— Exercise aim —
Beginning at the top of the listing, repeat each line exactly until the line with "shifts one bit" has been repeated too.

— Task input —
■ ■ ■ ■ ■
(* ===== verification/Prbs.v ===== *)
(** * The PRBS generator: class [prbs] of [example/cpp/prbs.hpp]

    A linear feedback shift register over a list of tap positions.  [advance]
    shifts one bit in; [get_word] computes several new bits at once from the
    parallel feedback taps.  The file states the class as it is written (every
    shift is checked for undefined behaviour), an abstract bit-serial
    generator, and proves that the class implements it. *)

From S2P Require Import Prelude.

Record prbs := Prbs {
  m_taps : list Z;
  m_invert : bool;
  m_reg : Z;
  m_reg_mask : Z;
  m_high_tap : Z;
  m_low_tap : Z
}.

Definition with_reg (p : prbs) (r : Z) : prbs :=
  Prbs (m_taps p) (m_invert p) r (m_reg_mask p) (m_high_tap p) (m_low_tap p).

(** [*std::max_element] and [*std::min_element] of a non-empty vector. *)
Definition max_element (t : Z) (ts : list Z) : Z := foldr Z.max t ts.
Definition min_element (t : Z) (ts : list Z) : Z := foldr Z.min t ts.

(** The constructor: the [assert], the range check, and the mask expression
    [(1 << m_high_tap) - 1] with its own domain. *)
Definition prbs_new (taps : list Z) (seed : Z) (invert : bool) : result prbs :=
  match taps with
  | [] => Err AssertFail
  | t :: ts =>
      let high := max_element t ts in
      let low := min_element t ts in
      if 32 <? high then throw "Tap value not supported"
      else mask ← int_mask high; Ok (Prbs taps invert seed mask high low)
  end.

Definition reg_length_bits (p : prbs) : Z := m_high_tap p.
Definition get_reg (p : prbs) : Z := m_reg p.
Definition set_reg (r : Z) (p : prbs) : prbs :=
  with_reg p (Z.land r (m_reg_mask p)).

(** [m_reg >> amount(m_taps[0])] XORed with the same for the other taps. *)
Definition xor_taps (amount : Z -> Z) (reg : Z) (taps : list Z) : result Z :=
  match taps with
  | [] => Err Undefined
  | t :: ts =>
      foldl (fun acc t' => a ← acc; y ← shr32 reg (amount t'); Ok (Z.lxor a y))
            (shr32 reg (amount t)) ts
  end.

(** [m_taps[i] - 1] is 32-bit arithmetic, [m_taps[i] - bits] is [size_t]. *)
Definition advance : stM prbs unit :=
  p ← st_get;
  x ← st_lift (xor_taps (fun t => u32 (t - 1)) (m_reg p) (m_taps p));
  let new_bit := Z.land (if m_invert p then not32 x else x) 0x01 in
  sh ← st_lift (shl32 (m_reg p) 1);
  st_put (with_reg p (Z.land (Z.lor sh new_bit) (m_reg_mask p))).

Definition get_bit : stM prbs Z :=
  _ ← advance;
  p ← st_get;
  mret (Z.land (m_reg p) 0x01).

Definition get_word (bits : Z) : stM prbs Z :=
  p ← st_get;
  if m_low_tap p <? bits then st_lift (throw "Too many bits requested")
  else
    mask ← st_lift (int_mask bits);
    x ← st_lift (xor_taps (fun t => u64 (t - bits)) (m_reg p) (m_taps p));
    let new_bits := Z.land (if m_invert p then not32 x else x) mask in
    sh ← st_lift (shl32 (m_reg p) bits);
    _ ← st_put (with_reg p (Z.land (Z.lor sh new_bits) (m_reg_mask p)));
    mret new_bits.

(** [n] calls of [get_bit], the first result being the most significant bit. *)
Fixpoint get_bits_serial (n : nat) : stM prbs Z :=
  match n with
  | O => mret 0
  | S n' =>
      w ← get_bits_serial n';
      b ← get_bit;
      mret (Z.lor (Z.shiftl w 1) b)
  end.

(** Calls of the class's methods, for statements about any use of an object. *)
Inductive prbs_op := OpAdvance | OpGetBit | OpSetReg (r : Z) | OpGetWord (n : nat).

Definition prbs_run (o : prbs_op) : stM prbs Z :=
  match o with
  | OpAdvance => _ ← advance; mret 0
  | OpGetBit => get_bit
  | OpSetReg r => _ ← st_modify (set_reg r); mret 0
  | OpGetWord n => get_word (Z.of_nat n)
  end.

Definition prbs_op_ok (o : prbs_op) : Prop :=
  match o with OpSetReg r => is_u 32 r | _ => True end.

(** The results of a sequence of calls (the caller catching exceptions). *)
Fixpoint prbs_run_all (os : list prbs_op) (p : prbs) : list (result Z) * prbs :=
  match os with
  | [] => ([], p)
  | o :: os' =>
      let (r, p1) := prbs_run o p in
      let (rs, p2) := prbs_run_all os' p1 in (r :: rs, p2)
  end.

(** ** The abstract generator *)

(** XOR of [f t] over the taps. *)
Definition xor_all (f : Z -> bool) (taps : list Z) : bool :=
  foldr (fun t b => xorb (f t) b) false taps.

(** The bit shifted in next: the parity of the tapped bits, inverted or not. *)
Definition feedback (taps : list Z) (inv : bool) (r : Z) : bool :=
  xorb inv (xor_all (fun t => Z.testbit r (t - 1)) taps).

Definition lfsr_step (taps : list Z) (inv : bool) (high r : Z) : Z :=
  wrap high (Z.lor (Z.shiftl r 1) (Z.b2z (feedback taps inv r))).

(** Well-formed generators: what a successful construction with taps of at
    least 1 establishes and every method preserves. *)
Record prbs_wf (p : prbs) : Prop := {
  wf_taps : m_taps p <> [];
  wf_range : Forall (fun t => m_low_tap p <= t <= m_high_tap p) (m_taps p);
  wf_low : 1 <= m_low_tap p;
  wf_high : m_high_tap p <= 30;
  wf_mask : m_reg_mask p = Z.ones (m_high_tap p);
  wf_reg : is_u 32 (m_reg p)
}.

(** The state after [n] steps and the bit shifted in by step [k] (from 0). *)
Fixpoint lfsr_iter (taps : list Z) (inv : bool) (high : Z) (n : nat) (r : Z) : Z :=
  match n with
  | O => r
  | S n' => lfsr_step taps inv high (lfsr_iter taps inv high n' r)
  end.

Definition lfsr_out (taps : list Z) (inv : bool) (high r : Z) (k : nat) : bool :=
  feedback taps inv (lfsr_iter taps inv high k r).

(** ** The abstract generator as a bit stream *)
Section Lfsr.
Context (taps : list Z) (inv : bool) (high : Z).
Context (Hhigh : 1 <= high).
Context (Htaps : Forall (fun t => 1 <= t <= high) taps).

#[local] Abbreviation step := (lfsr_step taps inv high).
#[local] Abbreviation iter := (lfsr_iter taps inv high).
#[local] Abbreviation out := (lfsr_out taps inv high).

Lemma xor_all_ext f g :
  (forall t, 1 <= t <= high -> t ∈ taps -> f t = g t) ->
  xor_all f taps = xor_all g taps.
Proof.
  unfold xor_all. induction Htaps as [|t ts Ht Hts IH]; [done|]; cbn. intros E.
  rewrite (E t) by (done || by left). f_equal. apply IH; [done|]. intros. apply E; [done|by right].
Qed.

Lemma feedback_ext r r' :
  (forall i, 0 <= i < high -> Z.testbit r i = Z.testbit r' i) ->
  feedback taps inv r = feedback taps inv r'.
Proof. intros E. unfold feedback. f_equal. apply xor_all_ext. intros. apply E. lia. Qed.

Lemma testbit_step r i :
  Z.testbit (step r) i =
    (i <? high) && (if i =? 0 then feedback taps inv r else Z.testbit r (i - 1)).
Proof.
  unfold lfsr_step. autorewrite with zbits. zcases; cbn [andb]; try done.
  - subst i. by rewrite Z.testbit_neg_r.
  - by rewrite orb_false_r.
  - by rewrite Z.testbit_neg_r by lia.
Qed.

Lemma step_is_u r : is_u high (step r).
Proof. apply wrap_range. lia. Qed.

Lemma iter_is_u n r : is_u high r -> is_u high (iter n r).
Proof. destruct n; cbn [lfsr_iter]; auto using step_is_u. Qed.

Lemma iter_add m n r : iter (m + n) r = iter m (iter n r).
Proof. induction m as [|m IH]; cbn [lfsr_iter Nat.add]; congruence. Qed.

Lemma out_add m n r : out r (m + n)%nat = out (iter n r) m.
Proof. unfold lfsr_out. by rewrite iter_add. Qed.

(** The register holds the last bits shifted in, newest first, above them
    the initial contents. *)
Lemma testbit_iter k r i :
  0 <= i < high ->
  Z.testbit (iter k r) i =
    if i <? Z.of_nat k then out r (k - 1 - Z.to_nat i) else Z.testbit r (i - Z.of_nat k).
Proof.
  revert i. induction k as [|k IH]; intros i Hi; cbn [lfsr_iter].
  - zcases. f_equal. lia.
  - rewrite testbit_step. destruct (Z.ltb_spec i high); [|lia]. cbn [andb].
    destruct (Z.eqb_spec i 0) as [->|Hi0].
    + zcases. unfold lfsr_out. do 2 f_equal. lia.
    + rewrite IH by lia. zcases; f_equal; lia.
Qed.

(** While fewer bits were shifted in than the lowest tap, the feedback only
    looks at the initial contents. *)
Lemma out_parallel low r k :
  Forall (fun t => low <= t) taps -> Z.of_nat k < low ->
  out r k = xorb inv (xor_all (fun t => Z.testbit r (t - 1 - Z.of_nat k)) taps).
Proof.
  intros Hlow Hk. unfold lfsr_out, feedback. f_equal. apply xor_all_ext. intros t Ht Hin.
  pose proof (proj1 (Forall_forall _ _) Hlow t Hin) as Hlt. cbn beta in Hlt.
  rewrite testbit_iter by lia. by zcases.
Qed.

(** Self-synchronisation: a register loaded with the last [m >= high] bits
    of the stream is the generator's own register. *)
Lemma iter_sync m r :
  high <= Z.of_nat m -> is_u high r ->
  wrap high (bits_word (fun i => out r (m - 1 - Z.to_nat i)) m) = iter m r.
Proof.
  intros Hm Hr. pose proof (iter_is_u m r Hr) as Hu.
  apply Z.bits_inj'. intros i Hi. rewrite testbit_wrap, testbit_bits_word by lia.
  destruct (Z.ltb_spec i high).
  - rewrite testbit_iter by lia. by zcases.
  - by rewrite (testbit_high high).
Qed.
End Lfsr.

(** ** The class implements the abstract generator *)

Lemma xor_taps_foldl amount reg ts acc :
  0 <= reg -> 0 <= acc -> Forall (fun t => 0 <= amount t < 32) ts ->
  exists x,
    foldl (fun a t' => b ← a; y ← shr32 reg (amount t'); Ok (Z.lxor b y)) (Ok acc) ts = Ok x
    /\ 0 <= x
    /\ forall i, 0 <= i ->
         Z.testbit x i =
           xorb (Z.testbit acc i) (xor_all (fun t => Z.testbit reg (i + amount t)) ts).
Proof.
  intros Hr. revert acc. induction ts as [|t ts IH]; intros acc Ha Hts; cbn.
  - exists acc. repeat split; [done|]. intros. by rewrite xorb_false_r.
  - inversion_clear Hts as [|? ? Ht Hts'].
    rewrite shr32_ok by done. cbn [mbind result_bind].
    assert (0 <= Z.shiftr reg (amount t)) by (apply Z.shiftr_nonneg; lia).
    destruct (IH (Z.lxor acc (Z.shiftr reg (amount t)))) as (x & E & Hx & B);
      [apply Z.lxor_nonneg; lia|done|].
    exists x. repeat split; [exact E|done|]. intros i Hi.
    rewrite B, Z.lxor_spec, Z.shiftr_spec, xorb_assoc by lia. done.
Qed.

Lemma xor_taps_ok amount reg taps :
  0 <= reg -> taps <> [] -> Forall (fun t => 0 <= amount t < 32) taps ->
  exists x, xor_taps amount reg taps = Ok x
    /\ 0 <= x
    /\ forall i, 0 <= i ->
         Z.testbit x i = xor_all (fun t => Z.testbit reg (i + amount t)) taps.
Proof.
  intros Hr Hne Hts. destruct taps as [|t ts]; [done|].
  inversion_clear Hts as [|? ? Ht Hts'].
  assert (0 <= Z.shiftr reg (amount t)) as Hs by (apply Z.shiftr_nonneg; lia).
  destruct (xor_taps_foldl amount reg ts _ Hr Hs Hts') as (x & E & Hx & B).
  exists x. unfold xor_taps. rewrite shr32_ok by done. split; [exact E|]. split; [done|]. intros i Hi.
  rewrite B, Z.shiftr_spec by lia. done.
Qed.

(** Abstract parameters of a generator object. *)
Definition p_step (p : prbs) : Z -> Z := lfsr_step (m_taps p) (m_invert p) (m_high_tap p).
Definition p_iter (p : prbs) : nat -> Z -> Z := lfsr_iter (m_taps p) (m_invert p) (m_high_tap p).
Definition p_out (p : prbs) : Z -> nat -> bool := lfsr_out (m_taps p) (m_invert p) (m_high_tap p).


(** The next [n] bits as a word, oldest bit first. *)
Definition p_word (p : prbs) (r : Z) (n : nat) : Z :=
  bits_word (fun i => p_out p r (n - 1 - Z.to_nat i)) n.

Section Wf.
Context (p : prbs) (Hwf : prbs_wf p).

Lemma wf_tap t : t ∈ m_taps p -> m_low_tap p <= t <= m_high_tap p.
Proof. apply (proj1 (Forall_forall _ _) (wf_range p Hwf)). Qed.

Lemma wf_low_le_high : m_low_tap p <= m_high_tap p.
Proof.
  pose proof (wf_taps p Hwf). destruct (m_taps p) as [|t ts] eqn:E; [done|].
  pose proof (wf_tap t ltac:(rewrite E; by left)). lia.
Qed.

Lemma wf_high_pos : 1 <= m_high_tap p.
Proof.
  pose proof wf_low_le_high. pose proof (wf_low p Hwf). lia.
Qed.

Lemma wf_taps_le : Forall (fun t => 1 <= t <= m_high_tap p) (m_taps p).
Proof.
  apply Forall_forall. intros t Ht. pose proof (wf_tap t Ht). pose proof (wf_low p Hwf). lia.
Qed.

Lemma with_reg_wf r : is_u 32 r -> prbs_wf (with_reg p r).
Proof. intros Hr. destruct Hwf. by constructor. Qed.

Lemma step_u32 r : is_u 32 (p_step p r).
Proof.
  pose proof wf_high_pos. pose proof (wf_high p Hwf).
  eapply is_u_mono; [apply step_is_u; lia|lia].
Qed.

Lemma advance_ok : advance p = (Ok tt, with_reg p (p_step p (m_reg p))).
Proof.
  pose proof (wf_high p Hwf). pose proof (wf_reg p Hwf) as Hr. pose proof wf_taps_le as Hts.
  assert (Hamt : forall t, t ∈ m_taps p -> u32 (t - 1) = t - 1).
  { intros t Ht. apply wrap_small. pose proof (wf_tap t Ht). pose proof (wf_low p Hwf).
    unfold is_u. lia. }
  destruct (xor_taps_ok (fun t => u32 (t - 1)) (m_reg p) (m_taps p)) as (x & E & Hx & B).
  { unfold is_u in Hr. lia. }
  { apply (wf_taps p Hwf). }
  { apply Forall_forall. intros t Ht. rewrite Hamt by done.
    pose proof (wf_tap t Ht). pose proof (wf_low p Hwf). lia. }
  unfold advance. st_simpl. rewrite E, shl32_ok by lia. do 2 f_equal.
  pose proof wf_high_pos as Hp.
  rewrite (wf_mask p Hwf), wrap_ones by lia. unfold p_step, lfsr_step.
  assert (Z.testbit x 0 = xor_all (fun t => Z.testbit (m_reg p) (t - 1)) (m_taps p)) as B0.
  { rewrite B by lia. apply (xor_all_ext _ (m_high_tap p)); [done|].
    intros t Ht Hin. by rewrite Hamt, Z.add_0_l. }
  zbits_at i. subst i. f_equal. unfold feedback. rewrite <- B0.
  destruct (m_invert p); rewrite ?testbit_not32 by lia; by destruct (Z.testbit x 0).
Qed.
■ ■ ■ ■ ■
— Solution to the problem —
(* ===== verification/Prbs.v ===== *)
(** * The PRBS generator: class [prbs] of [example/cpp/prbs.hpp]

    A linear feedback shift register over a list of tap positions.  [advance]
    shifts one bit in; [get_word] computes several new bits at once from the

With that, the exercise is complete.